If the skill required mastery over a whole elemental path, it would be far more difficult than the manual had ever implied.
"No," she said with a soft chuckle. "I don't have proficiency in Light."
"Then how…?" Lin Mu blinked, puzzled.
"But I do have knowledge of another element that influences light," she explained. "Air."
"Air?" Lin Mu raised an eyebrow—then the realization struck him. "Of course! Light travels through air. Depending on the density and movement of the air, the reflection and refraction can change!"
"Exactly," the Saintess said with a hint of pride in her voice. "Learning the Air element fully might be too much, but you've already cultivated techniques like the Bending Wind Fists and Cloud Dragon Stride. So grasping a portion of its properties should be within your reach."
She continued, "If you apply those insights to your skill—especially through silk-like control of wind—you'll be able to influence how light behaves. With that, you can distort and even refract light just enough to form a false image."
"That makes sense!" Lin Mu exclaimed, feeling like he had just stepped into a beam of sunlight after a long tunnel.
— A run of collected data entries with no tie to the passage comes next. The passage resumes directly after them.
(* ===== verification/Errors.v ===== *)
(** * Errors: the resolution vocabulary of handlers (fail.go, await.go)

    A Go error is a tree: its own type, and the errors it wraps.  [errors.As] walks
    it in preorder.  Errors not of this module's types are [EOther]: their message,
    the interfaces they implement, what they wrap.  A nil error is [None]. *)
From S2P Require Import Prelude Kernel.

Inductive goerr :=
| EOther (msg : string) (reason : option string) (kind : option FailureKind)
    (wraps : list goerr)
| EPermanent (err : goerr) (kind : FailureKind) (kindSet : bool) (reason : string)
| EAwait (park : Await) (timeout : Duration)
| EPreempted (cause : string)
| EStopping.

(** [errors.As]: the errors it visits, in order. *)
Fixpoint chain (e : goerr) : list goerr :=
  e :: match e with
       | EOther _ _ _ wraps =>
         (fix chains (l : list goerr) : list goerr :=
            match l with [] => [] | e :: l => chain e ++ chains l end) wraps
       | EPermanent err _ _ _ => chain err
       | _ => []
       end.
Fixpoint find_map {A B} (f : A → option B) (l : list A) : option B :=
  match l with
  | [] => None
  | x :: l => match f x with Some y => Some y | None => find_map f l end
  end.
Definition as_ {B} (f : goerr → option B) (e : option goerr) : option B :=
  e ≫= λ e, find_map f (chain e).

(** ** fail.go *)

(** The interfaces [FailureReasoner] and [FailureKinder]. *)
Definition reasoner (e : goerr) : option string :=
  match e with EOther _ r _ _ => r | _ => None end.
Definition kinder (e : goerr) : option FailureKind :=
  match e with EOther _ _ k _ => k | _ => None end.

Inductive FailOption := WithUserKind | WithReason (reason : string).

Record permanentError := mkPermanent {
  pe_err : goerr;
  pe_kind : FailureKind;
  pe_kindSet : bool;
  pe_reason : string;
}.
Definition apply_option (e : permanentError) (o : FailOption) : permanentError :=
  match o with
  | WithUserKind => mkPermanent (pe_err e) FailureKindUser true (pe_reason e)
  | WithReason r => mkPermanent (pe_err e) (pe_kind e) (pe_kindSet e) r
  end.

Definition Fail (err : option goerr) (opts : list FailOption) : goerr :=
  let err := default (EOther "unspecified permanent failure" None None []) err in
  let pe := foldl apply_option (mkPermanent err FailureKindSystem false "") opts in
  EPermanent (pe_err pe) (pe_kind pe) (pe_kindSet pe) (pe_reason pe).

Definition reasonOf (err : option goerr) : string := default "" (as_ reasoner err).
Definition failureKind (e : permanentError) : FailureKind :=
  if pe_kindSet e then pe_kind e
  else default FailureKindSystem (as_ kinder (Some (pe_err e))).
Definition failureReason (e : permanentError) : string :=
  if bool_decide (pe_reason e ≠ "") then pe_reason e else reasonOf (Some (pe_err e)).

Definition asPermanent (err : option goerr) : option permanentError :=
  as_ (λ e, match e with
            | EPermanent err k ks r => Some (mkPermanent err k ks r)
            | _ => None
            end) err.
Definition FailureInfo (err : option goerr) : FailureKind * string * bool :=
  match asPermanent err with
  | None => (FailureKindSystem, "", false)
  | Some pe => (failureKind pe, failureReason pe, true)
  end.
Definition FailureCause (err : option goerr) : option goerr := pe_err <$> asPermanent err.
Definition FailureReason (err : option goerr) : string := reasonOf err.

(** ** await.go *)

Inductive AwaitOption := WithAwaitTimeout (d : Duration) | WithCancelCascade.

Definition apply_await (e : Await * Duration) (o : AwaitOption) : Await * Duration :=
  let '(park, timeout) := e in
  match o with
  | WithAwaitTimeout d => (park, if (0 <? d)%Z then d else timeout)
  | WithCancelCascade =>
    (mkAwait (Await_Mode park) (Await_Targets park) (Await_Deadline park) true, timeout)
  end.

(** The loop of [dedupeRunIDs] over the ids, with those seen. *)
Fixpoint dedupe_in (seen : gset RunID) (ids : list RunID) : list RunID :=
  match ids with
  | [] => []
  | id :: ids =>
    if decide (id ∈ seen) then dedupe_in seen ids
    else id :: dedupe_in ({[id]} ∪ seen) ids
  end.
Definition dedupeRunIDs (ids : list RunID) : list RunID := dedupe_in ∅ ids.

Definition newAwait (mode : AwaitMode) (ids : list RunID) (opts : list AwaitOption) : goerr :=
  let '(park, timeout) :=
    foldl apply_await (mkAwait mode (dedupeRunIDs ids) time_zero false, 0%Z) opts in
  EAwait park timeout.
Definition AwaitRun (id : RunID) (opts : list AwaitOption) : goerr :=
  newAwait AwaitModeAll [id] opts.
Definition AwaitAll (ids : list RunID) (opts : list AwaitOption) : goerr :=
  newAwait AwaitModeAll ids opts.
Definition AwaitAny (ids : list RunID) (opts : list AwaitOption) : goerr :=
  newAwait AwaitModeAny ids opts.

Definition asAwait (err : option goerr) : option (Await * Duration) :=
  as_ (λ e, match e with EAwait park timeout => Some (park, timeout) | _ => None end) err.
Definition AwaitRequest (err : option goerr) : option Await := fst <$> asAwait err.
Definition AwaitTimeout (err : option goerr) : Duration :=
  match asAwait err with Some (_, timeout) => timeout | None => 0%Z end.

(** [strings.Join]. *)
Fixpoint join (sep : string) (l : list string) : string :=
  match l with
  | [] => ""
  | [s] => s
  | s :: l => s +:+ sep +:+ join sep l
  end.

(** The [Error] methods. *)
Fixpoint Error (e : goerr) : string :=
  match e with
  | EOther msg _ _ _ => msg
  | EPermanent err _ _ _ => "durable: permanent failure: " +:+ Error err
  | EAwait park _ =>
    match Await_Targets park with
    | [id] => "durable: awaiting run " +:+ id
    | ids =>
      "durable: awaiting " +:+ AwaitMode_String (Await_Mode park) +:+ " of runs [" +:+
        join " " ids +:+ "]"
    end
  | EPreempted cause =>
    if bool_decide (cause = "") then "durable: attempt preempted by cancellation"
    else "durable: attempt preempted by cancellation: " +:+ cause
  | EStopping => "durable: engine stopping"
  end.

(** ** Facts *)

Lemma dedupe_in_spec seen ids :
  NoDup (dedupe_in seen ids) ∧ sublist (dedupe_in seen ids) ids ∧
  (∀ id, id ∈ dedupe_in seen ids ↔ id ∈ ids ∧ id ∉ seen).
Proof.
  revert seen. induction ids as [|x ids IH]; intros seen; simpl.
  { split; [constructor|]. split; [constructor|]. set_solver. }
  case_decide as Hx.
  - destruct (IH seen) as (Hnd & Hsub & Hin). split; [done|]. split; [by constructor|].
    intros id. rewrite Hin. set_solver.
  - destruct (IH ({[x]} ∪ seen)) as (Hnd & Hsub & Hin). split.
    { apply NoDup_cons. split; [|done]. rewrite Hin. set_solver. }
    split; [by constructor|]. intros id. rewrite elem_of_cons, Hin.
    destruct (decide (id = x)); set_solver.
Qed.

Lemma foldl_options_err pe opts : pe_err (foldl apply_option pe opts) = pe_err pe.
Proof. revert pe. induction opts as [|[] opts IH]; intros pe; simpl; [done|by rewrite IH..]. Qed.

Definition is_user (o : FailOption) : bool := match o with WithUserKind => true | _ => false end.
Definition user_kind (opts : list FailOption) : bool := existsb is_user opts.
(** The last [WithReason]. *)
Definition last_reason (opts : list FailOption) : string :=
  foldl (λ r o, match o with WithReason r' => r' | _ => r end) "" opts.

Lemma foldl_options pe opts :
  foldl apply_option pe opts =
    mkPermanent (pe_err pe)
      (if user_kind opts then FailureKindUser else pe_kind pe)
      (user_kind opts || pe_kindSet pe)
      (foldl (λ r o, match o with WithReason r' => r' | _ => r end) (pe_reason pe) opts).
Proof.
  revert pe. induction opts as [|o opts IH]; intros pe; simpl; [by destruct pe|].
  rewrite IH. destruct o; simpl; [|done]. f_equal; by destruct (user_kind opts).
Qed.

(** An error that only wraps another: [fmt.Errorf] with one verb [%w]. *)
Definition wrap (msg : string) (e : goerr) : goerr := EOther msg None None [e].

Lemma chain_wrap msg e : chain (wrap msg e) = wrap msg e :: chain e.
Proof. simpl. by rewrite app_nil_r. Qed.

Lemma as_wrap {B} (f : goerr → option B) msg e :
  f (wrap msg e) = None → as_ f (Some (wrap msg e)) = as_ f (Some e).
Proof. intros Hf. unfold as_. cbn [mbind option_bind]. rewrite chain_wrap. simpl. by rewrite Hf. Qed.

Fixpoint wraps (msgs : list string) (e : goerr) : goerr :=
  match msgs with [] => e | m :: msgs => wrap m (wraps msgs e) end.

Lemma as_wraps {B} (f : goerr → option B) msgs e :
  (∀ m e, f (wrap m e) = None) → as_ f (Some (wraps msgs e)) = as_ f (Some e).
Proof.
  intros Hf. induction msgs as [|m msgs IH]; [done|]. cbn [wraps]. by rewrite as_wrap.
Qed.

(** ** Properties *)

(** A permanent failure is recognized through any wrapping, with its cause; an
    explicit kind or reason wins over what the cause carries, an absent or empty
    one falls back to the first of the cause's errors that has it, and then to the
    system kind and no reason. *)
Theorem Fail_recognized msgs err opts :
  let e := Some (wraps msgs (Fail (Some err) opts)) in
  FailureCause e = Some err ∧
  FailureInfo e =
    (if user_kind opts then FailureKindUser
     else default FailureKindSystem (as_ kinder (Some err)),
     if bool_decide (last_reason opts ≠ "") then last_reason opts
     else default "" (as_ reasoner (Some err)), true).
Proof.
  cbv zeta. unfold FailureCause, FailureInfo, asPermanent. rewrite as_wraps by done.
  unfold Fail. rewrite foldl_options. simpl. split; [done|].
  unfold failureKind, failureReason. simpl. rewrite orb_false_r.
  by destruct (user_kind opts).
Qed.

(** A park is recognized through any wrapping, with its targets in order and
    each once, the last positive timeout, and whether cancellation cascades. *)
Theorem Await_recognized msgs mode ids opts :
  let e := Some (wraps msgs (newAwait mode ids opts)) in
  ∃ park, AwaitRequest e = Some park ∧ Await_Mode park = mode ∧
    Await_Targets park = dedupeRunIDs ids ∧ NoDup (Await_Targets park) ∧
    sublist (Await_Targets park) ids ∧ (∀ id, id ∈ Await_Targets park ↔ id ∈ ids) ∧
    (Await_CancelCascade park = true ↔ WithCancelCascade ∈ opts) ∧
    AwaitTimeout e =
      foldl (λ t o, match o with
                    | WithAwaitTimeout d => if (0 <? d)%Z then d else t
                    | _ => t
                    end) 0%Z opts ∧
    asPermanent e = None.
Proof.
  cbv zeta. unfold AwaitRequest, AwaitTimeout, asAwait, asPermanent. rewrite !as_wraps by done.
  unfold newAwait.
  assert (∀ park t, ∃ park', foldl apply_await (park, t) opts =
    (park', foldl (λ t o, match o with
                          | WithAwaitTimeout d => if (0 <? d)%Z then d else t
                          | _ => t
                          end) t opts) ∧
    Await_Mode park' = Await_Mode park ∧ Await_Targets park' = Await_Targets park ∧
    (Await_CancelCascade park' = true ↔
     Await_CancelCascade park = true ∨ WithCancelCascade ∈ opts)) as Hf.
  { induction opts as [|o opts IH]; intros park t; simpl.
    { exists park. split; [done|]. do 2 (split; [done|]). rewrite elem_of_nil. tauto. }
    destruct o as [d|]; simpl.
    - destruct (IH park (if (0 <? d)%Z then d else t)) as (p & -> & ? & ? & Hc).
      exists p. do 3 (split; [done|]). rewrite Hc, elem_of_cons. naive_solver.
    - destruct (IH (mkAwait (Await_Mode park) (Await_Targets park) (Await_Deadline park) true) t)
        as (p & -> & ? & ? & Hc).
      exists p. do 3 (split; [done|]). rewrite Hc, elem_of_cons. simpl. naive_solver. }
  destruct (Hf (mkAwait mode (dedupeRunIDs ids) time_zero false) 0%Z) as (p & -> & Hm & Ht & Hc).
  destruct (dedupe_in_spec ∅ ids) as (Hnd & Hsub & Hin).
  exists p. simpl in *. rewrite Ht. do 5 (split; [done|]).
  split; [intros id; unfold dedupeRunIDs; rewrite Hin; set_solver|]. split; [|done].
  rewrite Hc. naive_solver.
Qed.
"Continue practicing as you have," the Saintess instructed. "But this time, use what you know of wind."
"Yes," Lin Mu said firmly, confidence returning to his voice.
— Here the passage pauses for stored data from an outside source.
(* ===== verification/Ledger.v ===== *)
(** * Ledger: reconciliation of execution facts (internal/ledger/ledger.go)

    Pure functions from the topology of a pipeline and the durable facts of a run
    to the next operation.  A Go [range] over a map visits its entries in an
    unspecified order: the scans take the visiting order as a list of entries,
    and [NextForward_deterministic] shows that the choice does not matter. *)
From S2P Require Import Prelude.

Inductive OpState := OpNone | OpUnresolved | OpSucceeded | OpFailed.
#[export] Instance OpState_eq_dec : EqDecision OpState.
Proof. solve_decision. Defined.

Record Step := mkStep {
  Step_ID : string;
  Step_Unwind : bool;
  Step_Retired : bool;
}.
#[export] Instance Step_eq_dec : EqDecision Step.
Proof. solve_decision. Defined.

Abbreviation Topology := (list Step).

(** [Topology.index]: the first position of a step id. *)
Fixpoint index (t : Topology) (id : string) : option nat :=
  match t with
  | [] => None
  | s :: t' => if bool_decide (Step_ID s = id) then Some 0 else S <$> index t' id
  end.

Record Facts := mkFacts {
  Facts_Forward : gmap string OpState;
  Facts_Unwind : gmap string OpState;
}.

Inductive Kind :=
| KindRunForward
| KindForwardComplete
| KindRunUnwind
| KindUnwindComplete
| KindInvalid.
#[export] Instance Kind_eq_dec : EqDecision Kind.
Proof. solve_decision. Defined.

Record Decision := mkDecision {
  Decision_Kind : Kind;
  Decision_Step : string;
  Decision_Reason : string;
}.

Definition invalid (reason : string) : Decision :=
  mkDecision KindInvalid "" reason.
Definition run_forward (id : string) : Decision := mkDecision KindRunForward id "".
Definition run_unwind (id : string) : Decision := mkDecision KindRunUnwind id "".

(** [f.Forward[id]] and [f.Unwind[id]]: absent reads as the zero value. *)
Definition fwd (f : Facts) (id : string) : OpState :=
  map_get OpNone (Facts_Forward f) id.
Definition unw (f : Facts) (id : string) : OpState :=
  map_get OpNone (Facts_Unwind f) id.

Definition sortedIDs (m : gmap string OpState) : list string :=
  sort_strings (map_to_list m).*1.

Definition multiple_forward (a b : string) : Decision :=
  invalid ("multiple unresolved forward operations: " +:+ a +:+ ", " +:+ b).
Definition forward_failed (id : string) : Decision :=
  invalid ("forward facts contain a permanent failure for step " +:+ id +:+
           " but the run is in the forward phase").
Definition forward_vanished : Decision :=
  invalid "unreachable: forward violation vanished on re-derivation".

Fixpoint forward_violation_in (f : Facts) (ids : list string) (unresolved : string)
    : Decision :=
  match ids with
  | [] => forward_vanished
  | id :: ids' =>
    match fwd f id with
    | OpUnresolved =>
      if bool_decide (unresolved ≠ "") then multiple_forward unresolved id
      else forward_violation_in f ids' id
    | OpFailed => forward_failed id
    | _ => forward_violation_in f ids' unresolved
    end
  end.

Definition forwardViolation (f : Facts) : Decision :=
  forward_violation_in f (sortedIDs (Facts_Forward f)) "".

Definition unwind_vanished : Decision :=
  invalid "unreachable: unwind violation vanished on re-derivation".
He resumed his training with renewed energy, applying what he'd learned from his wind-based techniques.
After all, what was wind, if not air in motion? They were two faces of the same coin.
And sure enough, after a few days of focused practice—adjusting airflow with delicate Qi threads—he finally did it.
SHUA
The wind curled and twisted around his fists, stirred by invisible strings of Qi and sense. Though no actual second fist appeared, a faint silhouette shimmered in the air.